At quick glance, the aerial view of the Maine forest products industry looks pretty much the same now as it did 20 years ago. First and foremost are the 17.6 million acres of forest that comprise 89% of the state’s total acreage, making Maine the most heavily forested state in the country. The U.S. Forest Service’s 2012 tree census reported 24 billion trees of at least an inch diameter growing on all those acres — an increase of 6.3% since 2007 and the equivalent of 18,688 trees for each of the state’s 1.3 million residents. For the past 22 years, Maine has harvested an average of 6.7 million cords each year.

Then and now, no question about it, Maine’s forest products industry is a major sector in the state’s economy, with its current economic impact pegged at $8 billion.
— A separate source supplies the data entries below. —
Definition executeDelete (ctx : Ctx) (op : MongoOperation) (db : Database) : executed :=
  if (length (op_Arguments op) =? 0)%nat then
    ((OutNil, Some (ExecErrorf "delete operation requires filter document")), [], db)
  else
    let filter := nth 0 (op_Arguments op) None in
    if op_Operation op =? "deleteOne" then
      match DeleteOne ctx (op_Collection op) filter db with
      | (inr err, db') => ((OutNil, Some (OfDriver err)), [], db')
      | (inl count, db') => ((OutCount count, None), [], db')
      end
    else if op_Operation op =? "deleteMany" then
      match DeleteMany ctx (op_Collection op) filter db with
      | (inr err, db') => ((OutNil, Some (OfDriver err)), [], db')
      | (inl count, db') => ((OutCount count, None), [], db')
      end
    else
      ((OutNil, Some (ExecErrorf ("unsupported delete operation: " +:+ op_Operation op))),
       [], db).

Definition executeMongoOperation (ctx : Ctx) (op : MongoOperation) (db : Database) :
    executed :=
  if op_Type op =? "createCollection" then executeCreateCollection ctx op db
  else if op_Type op =? "createIndex" then executeCreateIndex ctx op db
  else if op_Type op =? "insert" then executeInsert ctx op db
  else if op_Type op =? "update" then executeUpdate ctx op db
  else if op_Type op =? "delete" then executeDelete ctx op db
  else ((OutNil, Some (ExecErrorf ("unsupported operation type: " +:+ op_Type op))), [], db).

(** *** parser.go: [ExecuteScript] *)

(** [for _, op := range operations], with its [return] on the first error. *)
Fixpoint executeOperations (ctx : Ctx) (operations : list MongoOperation)
    (results : list output) (db : Database) :
    ScriptResult * list exec_log * Database :=
  match operations with
  | [] =>
      ({| sr_Success := true; sr_Output := OutResults results; sr_Error := None |},
       [], db)
  | op :: rest =>
      let '((result, err), log, db') := executeMongoOperation ctx op db in
      match err with
      | Some err =>
          ({| sr_Success := false; sr_Output := OutNil;
              sr_Error :=
                Some (ExecErrorf_w
                        ("failed to execute operation " +:+ op_Operation op
                         +:+ " on " +:+ op_Collection op) err) |},
           log, db')
      | None =>
          let '(r, log', db'') := executeOperations ctx rest (results ++ [result]) db' in
          (r, log ++ log', db'')
      end
  end.

(** A line of the log of [ExecuteScript]. *)
Inductive script_log : Type :=
| ParserLine (e : log_entry)
| ExecutorLine (e : exec_log).

(** [ExecuteScript]: the result, the lines logged, the count of map loops
    and the database afterwards. *)
Definition ExecuteScript (ctx : Ctx) (jsContent : string) (n : nat) (db : Database) :
    ScriptResult * list script_log * nat * Database :=
  if (String.length (TrimSpace jsContent) =? 0)%nat then
    ({| sr_Success := true; sr_Output := OutString "Script is empty, skipped";
        sr_Error := None |}, [], n, db)
  else
    let '((operations, err), parserLog, n') := parseJavaScriptOperations jsContent n in
    match err with
    | Some err =>
        ({| sr_Success := false; sr_Output := OutNil;
            sr_Error :=
              Some (ExecErrorf_w "failed to parse JavaScript operations" (OfParser err)) |},
         map ParserLine parserLog, n', db)
    | None =>
        let '(r, log, db') := executeOperations ctx operations [] db in
        (r, map ParserLine parserLog ++ map ExecutorLine log, n', db')
    end.

End Executor.

(** ** A reference runtime

    One instance of [GoRuntime], on which the definitions are evaluated:
    decimal literals for [ParseFloat], the result of amd64 for an [int(v)]
    out of range, maps walked in the order of [map_to_list] (by key, for the
    keys used below), and metadata whose [executed_at] is absent or null. *)

Definition lowerChar (c : ascii) : ascii :=
  if ascii_between "A" c "Z" then ascii_of_nat (nat_of_ascii c + 32) else c.

Fixpoint lower (s : string) : string :=
  match s with
  | "" => ""
  | String c s' => String (lowerChar c) (lower s')
  end.

Definition zeroMetadata : ScriptMetadata :=
  {| md_Name := ""; md_Description := ""; md_Version := ""; md_Author := "";
     md_Dependencies := []; md_ExecutedAt := 0%Z; md_Status := ""; md_Error := "" |}.

Definition stringField (v : json) (old : string) : option string :=
  match v with
  | JString s => Some s
  | JNull => Some old
  | _ => None
  end.

Fixpoint stringElements (l : list json) : option (list string) :=
  match l with
  | [] => Some []
  | x :: l' =>
      match stringField x "", stringElements l' with
      | Some s, Some ss => Some (s :: ss)
      | _, _ => None
      end
  end.

(** One member of the JSON object stored into the struct; the field is
    found by its tag, ignoring case. *)
Definition setMetadataField (md : ScriptMetadata) (kv : string * json) :
    option ScriptMetadata :=
  let '(k, v) := kv in
  let k := lower k in
  let withString (set : string -> ScriptMetadata) (old : string) :=
    match stringField v old with
    | Some s => Some (set s)
    | None => None
    end in
  if k =? "name" then
    withString (fun s => {| md_Name := s; md_Description := md_Description md;
      md_Version := md_Version md; md_Author := md_Author md;
      md_Dependencies := md_Dependencies md; md_ExecutedAt := md_ExecutedAt md;
      md_Status := md_Status md; md_Error := md_Error md |}) (md_Name md)
  else if k =? "description" then
    withString (fun s => {| md_Name := md_Name md; md_Description := s;
      md_Version := md_Version md; md_Author := md_Author md;
      md_Dependencies := md_Dependencies md; md_ExecutedAt := md_ExecutedAt md;
      md_Status := md_Status md; md_Error := md_Error md |}) (md_Description md)
  else if k =? "version" then
    withString (fun s => {| md_Name := md_Name md; md_Description := md_Description md;
      md_Version := s; md_Author := md_Author md;
      md_Dependencies := md_Dependencies md; md_ExecutedAt := md_ExecutedAt md;
      md_Status := md_Status md; md_Error := md_Error md |}) (md_Version md)
  else if k =? "author" then
    withString (fun s => {| md_Name := md_Name md; md_Description := md_Description md;
      md_Version := md_Version md; md_Author := s;
      md_Dependencies := md_Dependencies md; md_ExecutedAt := md_ExecutedAt md;
      md_Status := md_Status md; md_Error := md_Error md |}) (md_Author md)
  else if k =? "status" then
    withString (fun s => {| md_Name := md_Name md; md_Description := md_Description md;
      md_Version := md_Version md; md_Author := md_Author md;
      md_Dependencies := md_Dependencies md; md_ExecutedAt := md_ExecutedAt md;
      md_Status := s; md_Error := md_Error md |}) (md_Status md)
  else if k =? "error" then
    withString (fun s => {| md_Name := md_Name md; md_Description := md_Description md;
      md_Version := md_Version md; md_Author := md_Author md;
      md_Dependencies := md_Dependencies md; md_ExecutedAt := md_ExecutedAt md;
      md_Status := md_Status md; md_Error := s |}) (md_Error md)
  else if k =? "dependencies" then
    match v with
    | JNull => Some md
    | JArray l =>
        match stringElements l with
        | Some deps =>
            Some {| md_Name := md_Name md; md_Description := md_Description md;
                    md_Version := md_Version md; md_Author := md_Author md;
                    md_Dependencies := deps; md_ExecutedAt := md_ExecutedAt md;
                    md_Status := md_Status md; md_Error := md_Error md |}
        | None => None
        end
    | _ => None
    end
  else if k =? "executed_at" then
    match v with
    | JNull => Some md
    | _ => None
    end
  else Some md.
Although no one questions that Maine’s forest products industry is a major business sector, it would be a mistake to conclude from a quick aerial view that not much has changed over the past 20 years. “This is not your grandfather’s forest products industry anymore, or even your father’s,” says Patrick Strauch, executive director of the Maine Forest Products Council since 2004.

On every front — employment, land ownership, forest management practices and how all those harvested trees are being used — Maine’s forest product industry has undergone sweeping changes in the past 20 years. Fewer loggers harvest more wood. The number of paper mill workers is less than one third what it was in the 1980s, but the output per worker has more than doubled. New technology and greater mechanization have dramatically increased productivity. And despite significant land ownership changes during the last 20 years, conservation easements and third-party audits have helped to keep those 17.6 million acres a working forest that also can be used for recreation and provide habitat for moose, deer, bear, Canada lynx and hundreds of bird species and other wildlife.

Fresh out of the University of Maine’s forestry program, Strauch came into the industry in the early 1980s at the tail-end of the state’s last spruce budworm epidemic, which killed 20 million to 25 million cords of spruce-fir trees in Maine between the 1970s and late 1980s, resulting in a 31% decline in those inventories. The epidemic caused the major forestland owners to spray intensively in an effort to curb the infestation; when that didn’t work, they engaged in extensive rolling clearcuts to capture as much value out of hundreds of thousands of dead or dying trees as possible.